Below is the generation quality evaluated with 5,000 samples from the MJHQ-30K dataset. Our quantization pipeline retains near-FP16 aesthetic alignment (ImageReward) while compressing the model severely.
| Model | Precision | Method | FID (↓) | ImageReward (↑) | CLIP-IQA (↑) |
|---|---|---|---|---|---|
| Infinity 8B | FP16 | -- | 19.6 | 1.18 | 0.945 |
| INT W4A4 | SVDQuant + KV8 | 19.0 | 1.13 | 0.935 | |
| Infinity 2B | FP16 | -- | 21.3 | 0.981 | 0.947 |
| INT W4A4 | SVDQuant + KV8 | 20.2 | 0.840 | 0.919 |
System footprint and end-to-end latency measured on an NVIDIA Jetson AGX Orin 64GB. The "Feasible HW" tier indicates the minimum commercial module required to run the model natively in memory.

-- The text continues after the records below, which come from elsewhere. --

(* ===== verification/HandoffLog.v ===== *)
(** * What becomes of a handoff request

    The operations of Handoffs.v against the database's own trigger, the log a
    request leaves, who can see it, and the pages it is listed in. *)

From S2P Require Import Prelude Store Pages TenantTables Tenancy Handoffs.
Import Tenancy.Tenancy(toLowerCase) Handoffs.Handoffs.

Module HandoffLog.

Section theory.
Context (sha256 : string → string).

(** ** Reading *)

Lemma guard_unless {A} (b : bool) (e : handoff_error) (r : res A) x : (if b then Err e else r) = Ok x → b = false ∧ r = Ok x.
Proof. by destruct b. Qed.

(** A session that resolves: the user, the contact and the client it is for. *)
Lemma resolve_ok w s p :
  resolvePortalPrincipal w s = Some p → ∃ u k c,
    users w !! pr_user p = Some u ∧ contacts w !! pr_contact p = Some k ∧ clients w !! pr_client p = Some c ∧
    pr_user p = s_id s ∧ pr_contact p = s_contact s ∧ pr_client p = s_client s ∧ pr_org p = c_org c ∧ pr_version p = u_sessionVersion u ∧
    u_org u = c_org c ∧ u_client u = Some (pr_client p) ∧ k_client k = pr_client p ∧ u_active u = true ∧ u_role u = "CLIENT" ∧
    toLowerCase (u_email u) = toLowerCase (k_email k) ∧ open_client c = true ∧ s_version s = Some (u_sessionVersion u).
Proof.
  unfold resolvePortalPrincipal. destruct (_ || _ || _ || _); [done|]. cbn zeta.
  destruct (users w !! s_id s) as [u|] eqn:Eu; [|done].
  destruct (u_active u && bool_decide (u_role u = "CLIENT") && bool_decide (u_client u = Some (s_client s))) eqn:E1; cbn [negb]; [|done].
  destruct (find_by_id (s_contact s) _ _) as [k|] eqn:Ek; [|done]. destruct (find_by_id (s_client s) _ _) as [c|] eqn:Ec; [|done].
  apply find_by_id_Some in Ek as [Ek Hk], Ec as [Ec Hc]. destruct (bool_decide (u_org u = c_org c)) eqn:E2; cbn [negb]; [|done].
  destruct (bool_decide (toLowerCase _ = _)) eqn:E3; cbn [negb]; [|done]. destruct (match s_org s with Some _ => _ | None => _ end); [done|].
  destruct (bool_decide (s_version s = _)) eqn:E4; cbn [negb]; [|done]. intros [= <-]. exists u, k, c. cbn. bool_simplify. done.
Qed.
Lemma portalScope_ok w s projectId p :
  portalScope w s projectId = Ok p → resolvePortalPrincipal w s = Some p ∧
    ∃ pr, projects w !! projectId = Some pr ∧ canonical w (pr_org p) (pr_client p) pr = true.
Proof.
  unfold portalScope. destruct (negb _); [done|]. destruct (resolvePortalPrincipal w s) as [p'|]; [|done].
  destruct (find_by_id projectId _ _) as [pr|] eqn:E; [|done]. intros [= ->]. apply find_by_id_Some in E as [Hpr Hc]. by split; [|exists pr].
Qed.
Lemma authorize_ok w u a :
  authorizeHandoffStaff w u = Ok a → ∃ row, staff_user w (st_id a) (st_org a) = Some row ∧ st_role a = u_role row ∧ st_id a = st_id u ∧ st_org a = st_org u.
Proof.
  unfold authorizeHandoffStaff. destruct (_ || _ || _); [done|]. destruct (staff_user w _ _) as [row|] eqn:E; [|done].
  intros [= <-]. by exists row.
Qed.
Lemma staff_user_ok w id org u :
  staff_user w id org = Some u ↔ users w !! id = Some u ∧ u_org u = org ∧ u_active u = true ∧ staff_role (u_role u) = true.
Proof.
  unfold staff_user. rewrite find_by_id_Some. split.
  - intros [Hu Hb]. by bool_simplify.
  - intros (Hu & <- & Ha & Hr). split; [done|]. by rewrite bool_decide_refl, Ha, Hr.
Qed.
Lemma staffRecord_ok w u id a h :
  staffRecord w u id = Ok (a, h) → authorizeHandoffStaff w u = Ok a ∧ handoffs w !! id = Some h ∧
    h_org (h_origin h) = st_org a ∧ ∃ p, projects w !! h_project (h_origin h) = Some p ∧ canonical w (h_org (h_origin h)) (h_client (h_origin h)) p = true.
Proof.
  unfold staffRecord. intros H. apply bind_ok in H as (a' & Ha & H). destruct (negb _); [done|].
  destruct (find_by_id id _ _) as [h'|] eqn:E; [|done]. injection H as -> ->. apply find_by_id_Some in E as [Hh Hc].
  unfold canonicalHandoff in Hc. bool_simplify. split_and!; try done. destruct (projects w !! _) as [p|]; [|done]. by exists p.
Qed.

(** ** Writing *)

(** The invariant of the rows, with the users' session versions. *)
Definition rows_ok (w : world) : Prop :=
  (∀ id h, handoffs w !! id = Some h → row_check h = true) ∧ (∀ id u, users w !! id = Some u → 0 ≤ u_sessionVersion u).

| Model | Precision | Peak Memory | Latency | Feasible HW |
|---|---|---|---|---|
| Flux.1-dev | INT W4A4 | 11.8 GB | 112.0 s | Orin NX (16GB) |
| Infinity 8B | FP16 | 37.1 GB | 25.1 s | AGX Orin (64GB) |
| Infinity 8B | INT W4A4 + KV8 | 13.3 GB | 27.0 s | Orin NX (16GB) |
| Infinity 2B | FP16 | 16.0 GB | 8.46 s | AGX Orin (32GB) |
| Infinity 2B | INT W4A4 + KV8 | 7.71 GB | 11.5 s | Orin Nano (8GB) |
Qualitative Comparison of our compressed Infinity 8B model. We evaluate fidelity across four scenarios: Detailed Portrait, Architectural Geometry, Landscape Gradients, and Object Representation. Columns compare Infinity 8B in FP16 vs.\ our W4A4 quantization pipeline against Flux.1-dev (quantized via SVDQuant W4A4 INT4). The quantized Infinity 8B retains near-FP16 quality, showing comparable or even superior output quality to the baseline Flux.1-dev.

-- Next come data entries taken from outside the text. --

(* ===== verification/Recurrence.v ===== *)
(** * Recurring tasks

    src/src/shared/task-recurrence.js (when a task repeats) and
    src/src/services/task-recurrence.service.js (saving a schedule, generating
    the copies).  Dates are day numbers of [Calendar]; the code's fixed-width
    ISO texts order as the days they name. *)

From S2P Require Import Prelude Calendar.
Import Calendar.

Module Recurrence.

(** ** Rules *)

Inductive frequency := DAILY | WEEKLY | MONTHLY.
#[export] Instance frequency_eq_dec : EqDecision frequency.
Proof. solve_decision. Defined.

(** [r_after]: the trigger is [AFTER_COMPLETION]. *)
Record rule := Rule { r_after : bool; r_frequency : frequency; r_interval : Z; r_start : Z; r_zone : string }.

Definition with_start (r : rule) (start : Z) : rule := Rule (r_after r) (r_frequency r) (r_interval r) start (r_zone r).

(** The monthly occurrence [count] intervals from the start: the same day of
    the month, or the month's last. *)
Definition candidate (r : rule) (count : Z) : Z :=
  let mi := month_of (r_start r) + count * r_interval r in
  month_start mi + Z.min (date_of (r_start r)) (month_length mi) - 1.

(** The [for (;;)] of the monthly case; [fuel] turns. *)
Fixpoint monthly_loop (fuel : nat) (r : rule) (after count : Z) : option Z :=
  match fuel with
  | O => None
  | S fuel => if after <? candidate r count then Some (candidate r count) else monthly_loop fuel r after (count + 1)
  end.

(** Two turns are enough ([monthly_loop_answers]). *)
Definition MONTHLY_TURNS : nat := 2.

(* src/src/shared/task-recurrence.js:19-39 recurrenceAfter *)
Definition recurrenceAfter (r : rule) (after : Z) : Z :=
  if after <? r_start r then r_start r
  else match r_frequency r with
       | MONTHLY =>
           let elapsedMonths := month_of after - month_of (r_start r) in
           default after (monthly_loop MONTHLY_TURNS r after (Z.max 0 (elapsedMonths / r_interval r)))
       | f =>
           let days := r_interval r * (if bool_decide (f = WEEKLY) then 7 else 1) in
           let elapsed := after - r_start r in
           r_start r + (elapsed / days + 1) * days
       end.

(* src/src/shared/task-recurrence.js:40-44 firstRecurrenceOnOrAfter *)
Definition firstRecurrenceOnOrAfter (r : rule) (today : Z) : Z := recurrenceAfter r (today - 1).

(** The occurrences of a rule, in order. *)
Definition occurrence (r : rule) (k : Z) : Z :=
  match r_frequency r with
  | MONTHLY => candidate r k
  | DAILY => r_start r + k * r_interval r
  | WEEKLY => r_start r + k * (r_interval r * 7)
  end.

Lemma candidate_month r k : month_start (month_of (r_start r) + k * r_interval r) ≤ candidate r k <
  month_start (month_of (r_start r) + k * r_interval r + 1).
Proof.
  unfold candidate. generalize (month_of (r_start r) + k * r_interval r). intros mi. cbv zeta.
  pose proof (date_of_bounds (r_start r)) as Hd. pose proof (month_length_bounds mi) as Hl.
  pose proof (month_length_eq mi) as He. revert Hd Hl He.
  generalize (date_of (r_start r)), (month_length mi), (month_length (month_of (r_start r))), (month_start mi), (month_start (mi + 1)). lia.
Qed.

Lemma candidate_mono r j k : 0 < r_interval r → j ≤ k → candidate r j ≤ candidate r k.
Proof.
  intros Hi Hjk. destruct (decide (j = k)) as [->|]; [lia|].
  pose proof (candidate_month r j). pose proof (candidate_month r k).
  assert (month_of (r_start r) + j * r_interval r + 1 ≤ month_of (r_start r) + k * r_interval r) as Hm by nia.
  pose proof (month_start_mono _ _ Hm). lia.
Qed.

Lemma candidate_0 r : candidate r 0 = r_start r.
Proof.
  unfold candidate. rewrite Z.mul_0_l, Z.add_0_r. pose proof (date_of_bounds (r_start r)). rewrite Z.min_l by lia.
  symmetry. apply date_of_eq.
Qed.

(** Where the monthly search starts: earlier occurrences are over, and the
    next one but one is not. *)
Lemma monthly_bracket r after :
  0 < r_interval r → r_start r ≤ after →
  let c := (month_of after - month_of (r_start r)) / r_interval r in
  0 ≤ c ∧ after < candidate r (c + 1) ∧ ∀ k, k < c → candidate r k ≤ after.
Proof.
  intros Hi Hs c. pose proof (month_of_spec after) as Ha. pose proof (month_of_spec (r_start r)) as Hst.
  assert (month_of (r_start r) ≤ month_of after) as Hm.
  { destruct (Z.le_gt_cases (month_of (r_start r)) (month_of after)) as [?|Hgt]; [done|exfalso].
    pose proof (month_start_mono (month_of after + 1) (month_of (r_start r)) ltac:(lia)). lia. }
  assert (0 ≤ c) as Hc by (apply Z.div_pos; lia). split; [done|].
  pose proof (Z.mul_div_le (month_of after - month_of (r_start r)) (r_interval r) Hi) as Hlo.
  pose proof (Z.mul_succ_div_gt (month_of after - month_of (r_start r)) (r_interval r) Hi) as Hhi.
  fold c in Hlo, Hhi. split.
  - pose proof (candidate_month r (c + 1)). assert (month_of after + 1 ≤ month_of (r_start r) + (c + 1) * r_interval r) as Hle by nia.
    pose proof (month_start_mono _ _ Hle). lia.
  - intros k Hk. pose proof (candidate_month r k).
    assert (month_of (r_start r) + k * r_interval r + 1 ≤ month_of after) as Hle by nia.
    pose proof (month_start_mono _ _ Hle). lia.
Qed.

(** The loop answers within two turns, with the first occurrence after. *)
Lemma monthly_loop_answers r after :
  0 < r_interval r → r_start r ≤ after →
  ∃ k, 0 ≤ k ∧ monthly_loop MONTHLY_TURNS r after (Z.max 0 ((month_of after - month_of (r_start r)) / r_interval r)) = Some (candidate r k) ∧
    after < candidate r k ∧ ∀ j, 0 ≤ j → after < candidate r j → candidate r k ≤ candidate r j.
Proof.
  intros Hi Hs. destruct (monthly_bracket r after Hi Hs) as (Hc & Hnext & Hold).
  set (c := (month_of after - month_of (r_start r)) / r_interval r) in *. rewrite Z.max_r by done.
  unfold MONTHLY_TURNS. cbn [monthly_loop]. destruct (Z.ltb_spec after (candidate r c)) as [Hlt|Hge].
  - exists c. split_and!; [done|done|done|]. intros j _ Hj. apply candidate_mono; [done|].
    destruct (Z.le_gt_cases c j); [done|]. pose proof (Hold j). lia.
  - rewrite (proj2 (Z.ltb_lt _ _) Hnext). exists (c + 1). split_and!; [lia|done|done|]. intros j _ Hj.
    apply candidate_mono; [done|]. destruct (decide (j = c)) as [->|]; [lia|].
    destruct (Z.le_gt_cases c j); [lia|]. pose proof (Hold j). lia.
Qed.

Lemma stepping days start after :
  0 < days → start ≤ after →
  let d := start + ((after - start) / days + 1) * days in
  after < d ∧ (∃ k, 0 ≤ k ∧ d = start + k * days) ∧ ∀ k, 0 ≤ k → after < start + k * days → d ≤ start + k * days.
Proof.
  intros Hd Hs d. pose proof (Z.mul_div_le (after - start) days Hd). pose proof (Z.mul_succ_div_gt (after - start) days Hd).
  unfold d. split_and!; [nia| |].
  - exists ((after - start) / days + 1). split; [|done]. assert (0 ≤ (after - start) / days) by (apply Z.div_pos; lia). lia.
  - intros k _ Hk. assert ((after - start) / days < k) by (apply Z.div_lt_upper_bound; nia). nia.
Qed.

Lemma recurrenceAfter_bound r after :
  0 < r_interval r →
  after < recurrenceAfter r after ∧
  (∃ k, 0 ≤ k ∧ recurrenceAfter r after = occurrence r k) ∧
  ∀ k, 0 ≤ k → after < occurrence r k → recurrenceAfter r after ≤ occurrence r k.
Proof.
  intros Hi. unfold recurrenceAfter, occurrence. destruct (Z.ltb_spec after (r_start r)) as [Hlt|Hs].
  - split; [done|]. destruct (r_frequency r); (split; [exists 0; rewrite ?candidate_0; lia|]); intros k Hk _; [nia|nia|].
    rewrite <- (candidate_0 r) at 1. by apply candidate_mono.
  - destruct (r_frequency r) eqn:Ef.
    + rewrite bool_decide_neq, Z.mul_1_r by done. by apply stepping.
    + rewrite bool_decide_refl. apply stepping; [lia|done].
    + destruct (monthly_loop_answers r after Hi Hs) as (k & Hk & -> & Hlt & Hmin). split_and!; [done|by exists k|done].
Qed.

(** A schedule's next date is its next occurrence.  For every
    frequency, interval and date - month ends and leap years included - the
    date computed is strictly after the given one, is an occurrence of the rule
    counted from its original start, and no occurrence lies between. *)
Lemma recurrenceAfter_next r after :
  0 < r_interval r →
  after < recurrenceAfter r after ∧
  (∃ k, 0 ≤ k ∧ recurrenceAfter r after = occurrence r k) ∧
  ∀ k, 0 ≤ k → after < occurrence r k → recurrenceAfter r after ≤ occurrence r k.
Proof. apply recurrenceAfter_bound. Qed.

(** Jan 31, monthly: Feb 29 of a leap year, then Mar 31. *)
Lemma recurrenceAfter_next_witness :
  recurrenceAfter (Rule false MONTHLY 1 19753 "UTC") 19753 = 19782 ∧ recurrenceAfter (Rule false MONTHLY 1 19753 "UTC") 19782 = 19813 ∧
  19753 < recurrenceAfter (Rule false MONTHLY 1 19753 "UTC") 19753.
Proof. split; [by vm_compute|]. split; [by vm_compute|]. apply (recurrenceAfter_next (Rule false MONTHLY 1 19753 "UTC") 19753). cbn. lia. Defined.

End Recurrence.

Prompts are: (1) "Portrait, photograph, canon 5d, magazine, editorial, full profile shot, photorealism, Annie Lebowitz, middle aged man, realistic, accurate"; (2) "A photograph of an intricate wooden gazebo with a traditional Asian-style tiled roof, set in a dense wooded forest clearing. Towering mountains in the background under a partly cloudy sky. Natural daylight, highly detailed wood grain and foliage, 8k"; (3) "Photorealistic. 4k. A hidden beach accessible only by boat, surrounded by towering rock formations, lush vegetation, and colorful coral reefs, the sun sets behind the mountains, subtle warm orange glow close over the water, creating a peaceful and romantic setting, Multiple light sources. high detail. ultra realistic"; (4) "A detailed close-up photograph of a small shrine against a solid black background. A weathered stone statue in the center, surrounded by fresh colorful flowers, several burning candles casting warm light, and fruit wrapped in clear cellophane plastic. Macro lens, highly textured, cinematic lighting, 8k". (1) and (4) are taken from MJHQ, (2) and (3) from sDCI. The same seed is used for all models.